Очерк автора, также бывшего, очевидно, узником Соловков и возможно — духовным лицом, называется «Первая и последняя пасхальная заутреня в Соловецком лагере». В тот год в системе, по-видимому, произошел какой-то сбой — лагерное начальство позволило узникам отслужить в старой кладбищенской церкви пасхальную заутреню и даже взять из музея закрытого монастыря все необходимое для литургии — хоругви, кресты, престольные сакральные вещи. Но облачение духовенству не дали. «Мы, впрочем, не растерялись, — рассказывает автор, — и обратились за помощью к нашим «коллегам»-уголовникам. Под руководством известного взломщика Володьки Бетрута они ловко открыли все замки и вынесли со склада узлы со старой богослужебной одеждой. (Знаменательно, что среди этих сакральных предметов находилась епитрахиль митрополита Филиппа Количева — того самого митрополита, который публично, в Успенском соборе отказался благословить кровавого царя Ивана Грозного (ХVI ст.). И погиб мученической смертью).
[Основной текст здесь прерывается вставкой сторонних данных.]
(** * The Grape.ai build worker ([builder/worker.py])

    A shallow embedding of the worker's pipeline
    (detection, build, artifact resolution, staging) and the proofs of
    the properties its specification states.

    The worker talks to three external facilities, modelled as follows.

    - The file system is a finite tree of regular files and directories
      (no symbolic links, no permissions, no special files).  The
      functions of [os], [os.path] and [shutil] the worker calls are
      functions on that tree; those which can raise return a [result].
    - [subprocess.run] is an arbitrary function from the command, the
      working directory, the timeout and the file system to what the
      call does (returns a completed process, raises [TimeoutExpired],
      raises anything else) and the file system the command leaves.
    - [json.load] is an arbitrary partial function from the text of a
      file to a JSON value.

    Logging has no influence on control flow or on the file system and is
    left out. *)

From Stdlib Require Import ZArith String Ascii List Bool.
From stdpp Require Import gmap strings list fin_maps option.

Set Warnings "-register-all".
Local Open Scope Z_scope.
Local Open Scope string_scope.
Local Open Scope list_scope.

(* ===================================================================== *)
(** * Python exceptions and results *)
(* ===================================================================== *)

(** The exceptions the modelled library calls can raise. *)
Inductive exn :=
| FileNotFoundError
| NotADirectoryError
| IsADirectoryError
| FileExistsError
| OSError          (* removing the root directory *)
| RecursionError.  (* [shutil.copytree] copying a tree into itself *)

Inductive result (A : Type) :=
| Ok (a : A)
| Raise (e : exn).
Arguments Ok {A} a.
Arguments Raise {A} e.

#[export] Instance result_ret : MRet result := fun A a => Ok a.
#[export] Instance result_bind : MBind result := fun A B f r =>
  match r with
  | Ok a => f a
  | Raise e => Raise e
  end.

(* ===================================================================== *)
(** * The file system *)
(* ===================================================================== *)

(** A path is the list of its components below the root: [/srv/app] is
    [["srv"; "app"]] and [/] is [[]]. *)
Abbreviation path := (list string).

Inductive node :=
| File (content : string)
| Dir (entries : gmap string node).

(** A file system is its root node. *)
Abbreviation fs := node.

(** [resolve p n] is the node reached from [n] along [p], if any. *)
Fixpoint resolve (p : path) (n : node) : option node :=
  match p with
  | [] => Some n
  | c :: p' =>
      match n with
      | Dir m => m !! c ≫= resolve p'
      | File _ => None
      end
  end.

(** [place p t n] puts [t] at [p], creating the missing directories on
    the way. *)
Fixpoint place (p : path) (t : node) (n : node) : node :=
  match p with
  | [] => t
  | c :: p' =>
      let m := match n with Dir m => m | File _ => ∅ end in
      Dir (<[c := place p' t (default (Dir ∅) (m !! c))]> m)
  end.

(** [remove p n] unlinks the entry at [p] (with all that is below it). *)
Fixpoint remove (p : path) (n : node) : node :=
  match p, n with
  | c :: p', Dir m =>
      match p' with
      | [] => Dir (delete c m)
      | _ :: _ => Dir (alter (remove p') c m)
      end
  | _, _ => n
  end.

(** Whether a regular file sits at [n] or on the way from [n] along [p],
    strictly above the end of [p]: nothing can be created at [p] then. *)
Fixpoint blocked (p : path) (n : node) : bool :=
  match p with
  | [] => false
  | c :: p' =>
      match n with
      | File _ => true
      | Dir m =>
          match m !! c with
          | Some n' => blocked p' n'
          | None => false
          end
      end
  end.

(** ** [os.path] *)

(** [os.path.exists] *)
Definition path_exists (p : path) (s : fs) : bool :=
  match resolve p s with
  | Some _ => true
  | None => false
  end.

(** [os.path.isdir] *)
Definition path_isdir (p : path) (s : fs) : bool :=
  match resolve p s with
  | Some (Dir _) => true
  | _ => false
  end.

(** A directory with at least one entry is at [p]. *)
Definition nonempty_dir (p : path) (s : fs) : Prop :=
  ∃ m, resolve p s = Some (Dir m) ∧ m ≠ ∅.

(** Splitting a string at its slashes: ["a/b"] gives [["a"; "b"]]. *)
Fixpoint split_slash (s : string) : list string :=
  match s with
  | EmptyString => [EmptyString]
  | String c s' =>
      if Ascii.eqb c "/" then EmptyString :: split_slash s'
      else match split_slash s' with
           | [] => [String c EmptyString]
           | w :: ws => String c w :: ws
           end
  end.

(** [os.path.join p rel] for a relative [rel] made of plain names, which
    is all the worker joins. *)
Definition path_join (p : path) (rel : string) : path :=
  p ++ split_slash rel.

(** One step of [os.path.normpath]: empty components and [.] vanish,
    [..] drops the last component (and stays at the root). The stack is
    the path so far, innermost component first. *)
Definition norm_step (stack : list string) (comp : string) : list string :=
  if String.eqb comp EmptyString || String.eqb comp "." then stack
  else if String.eqb comp ".." then tail stack
  else comp :: stack.

Definition normpath (comps : list string) : path :=
  rev (fold_left norm_step comps []).

(** [os.path.abspath], in the working directory [cwd]. (A path that
    starts with exactly two slashes names the same file as with one.) *)
Definition abspath (cwd : path) (s : string) : path :=
  match s with
  | String "/" _ => normpath (split_slash s)
  | _ => normpath (cwd ++ split_slash s)
  end.

(** ** [os] *)

(** [os.listdir] *)
Definition listdir (p : path) (s : fs) : result (list string) :=
  match resolve p s with
  | Some (Dir m) => Ok (map_to_list m).*1
  | Some (File _) => Raise NotADirectoryError
  | None => Raise FileNotFoundError
  end.

(** [os.makedirs p exist_ok] *)
Definition makedirs (p : path) (exist_ok : bool) (s : fs) : result fs :=
  match resolve p s with
  | Some (Dir _) => if exist_ok then Ok s else Raise FileExistsError
  | Some (File _) => Raise FileExistsError
  | None => if blocked p s then Raise NotADirectoryError
            else Ok (place p (Dir ∅) s)
  end.

(** [open(p, 'w')] followed by [write content] and the closing of the
    file. *)
Definition write_text (p : path) (content : string) (s : fs) : result fs :=
  match resolve p s with
  | Some (Dir _) => Raise IsADirectoryError
  | Some (File _) => Ok (place p (File content) s)
  | None =>
      match resolve (removelast p) s with
      | Some (Dir _) => Ok (place p (File content) s)
      | Some (File _) => Raise NotADirectoryError
      | None => Raise FileNotFoundError
      end
  end.

(** [open(p, 'r')] followed by [read]. *)
Definition read_text (p : path) (s : fs) : result string :=
  match resolve p s with
  | Some (File content) => Ok content
  | Some (Dir _) => Raise IsADirectoryError
  | None => Raise FileNotFoundError
  end.

(** ** [shutil] *)

(** [shutil.rmtree] *)
Definition rmtree (p : path) (s : fs) : result fs :=
  match resolve p s with
  | Some (Dir _) =>
      match p with
      | [] => Raise OSError
      | _ :: _ => Ok (remove p s)
      end
  | Some (File _) => Raise NotADirectoryError
  | None => Raise FileNotFoundError
  end.

(** [strip_prefix p q] is what is left of [q] below [p]. *)
Fixpoint strip_prefix (p q : path) : option path :=
  match p, q with
  | [], _ => Some q
  | a :: p', b :: q' => if decide (a = b) then strip_prefix p' q' else None
  | _ :: _, [] => None
  end.

(** [shutil.copytree src dst] lists [src], creates [dst] and then copies
    the listed entries one by one, directories by a recursive call. When
    [dst] lies two or more levels below [src] and the directory of [src]
    on the way to it exists, each call creates a directory inside the
    tree the next call lists, and the copy goes on until the interpreter
    or the operating system stops it. *)
Definition copies_into_itself (src dst : path) (s : fs) : bool :=
  match strip_prefix src dst with
  | Some (c :: _ :: _) => path_isdir (src ++ [c]) s
  | _ => false
  end.

Definition copytree (src dst : path) (s : fs) : result fs :=
  match resolve src s with
  | Some (Dir m) =>
      match resolve dst s with
      | Some _ => Raise FileExistsError
      | None =>
          if blocked dst s then Raise NotADirectoryError
          else if copies_into_itself src dst s then Raise RecursionError
          else Ok (place dst (Dir m) s)
      end
  | Some (File _) => Raise NotADirectoryError
  | None => Raise FileNotFoundError
  end.

(* ===================================================================== *)
(** * JSON values, as [json.load] returns them *)
(* ===================================================================== *)

Inductive json :=
| JNull
| JBool (b : bool)
| JInt (z : Z)
| JFloat (literal : string)
| JStr (s : string)
| JArr (items : list json)
| JObj (members : gmap string json).

(** [sub in s] for two strings. *)
Fixpoint contains (sub s : string) : bool :=
  String.prefix sub s ||
  match s with
  | EmptyString => false
  | String _ s' => contains sub s'
  end.

(** [key == v] for a string [key]. *)
Definition str_equals (key : string) (v : json) : bool :=
  match v with
  | JStr s => String.eqb key s
  | _ => false
  end.

(** Python's [key in container] for a string [key]: membership among the
    keys of a dict, among the items of a list, as a substring of a string;
    a [TypeError] ([None] here) for anything else. *)
Definition py_in (key : string) (container : json) : option bool :=
  match container with
  | JObj m => Some (bool_decide (is_Some (m !! key)))
  | JArr l => Some (existsb (str_equals key) l)
  | JStr s => Some (contains key s)
  | JNull | JBool _ | JInt _ | JFloat _ => None
  end.

(** [a or b], where [b] is evaluated only when [a] is false. *)
Definition py_or (a b : option bool) : option bool :=
  match a with
  | Some true => Some true
  | Some false => b
  | None => None
  end.

(** [pkg.get(key, {})]: an [AttributeError] ([None] here) when [pkg] is
    not a dict. *)
Definition py_get (pkg : json) (key : string) : option json :=
  match pkg with
  | JObj m => Some (default (JObj ∅) (m !! key))
  | _ => None
  end.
Незадолго до полуночи, вдоль сложенной из гигантских валунов соловецкой стены, мимо суровых, покрытых снегом башен, к кладбищенской церковке потянулись сотни серых оборванных теней — узников соловецких. В маленькой церкви не могло поместиться даже духовенство — тогда на Соловках находились в заключении более 500 священнослужителей. Толпа заполнила все кладбище, узники впритирку стояли между сосен и могил. Тишина… По темному небу всеми цветами радуги переливается северное сияние. Все напряженно пытаются услышать звуки молитв и пения, раздающиеся из открытых дверей храма. И вот — величественный Пасхальный крестный ход, ход, который нечасто видела и Москва. Возглавлял его митрополит Илларион (Митрополит Илларион, красноречивый, образованный владыка, был приближенным к патриарху Тихону лицом. Затем — Соловки, Казахстан. Умер в пересыльной тюрьме в Ленинграде). За митрополитом шли семнадцать епископов в облачении, потом — десятки и десятки епископов в лагерных робах, иереи, монахи. Горели монастырские светильники старинной новгородской работы и светильники-факелы — подарок венецианского дожа; сияли золотым шитьем хоругви с ликами Спасителя и Богородицы (Благовеста не было — последний колокол сняли в 1923 году, когда ограбили Собор). И вот торжественное, радостное: «Христос Воскрес! Христос Воскрес! Христос Воскрес!». Автор пишет: «Не все услышали слова, прозвучавшие в церкви, но по заснеженному лесу, под огненным сиянием северного неба пронеслось, как гром: «Воистину Воскрес!» Радостные слова о побежденной смерти пели те, кому эта смерть угрожала ежечасно, ежеминутно. Пусть тело в плену — дух свободен и вечен. Нет в мире силы, которая бы уничтожила его».
Рассказ неизвестного узника переносит читателя во времена даже не советской действительности, а в первые века христианства. Когда исповедование новой веры было подвигом, когда служили литургию на могилах мучеников и каждую пятницу отмечали день распятия, а каждое воскресенье было Пасхой. Как странно замыкаются круги времени, как фатально повторяются времена бессмысленного в своей безрезультатности террора! Так пусть же всегда звучит: «Христос Воскрес!» как символ воскресения человеческого духа.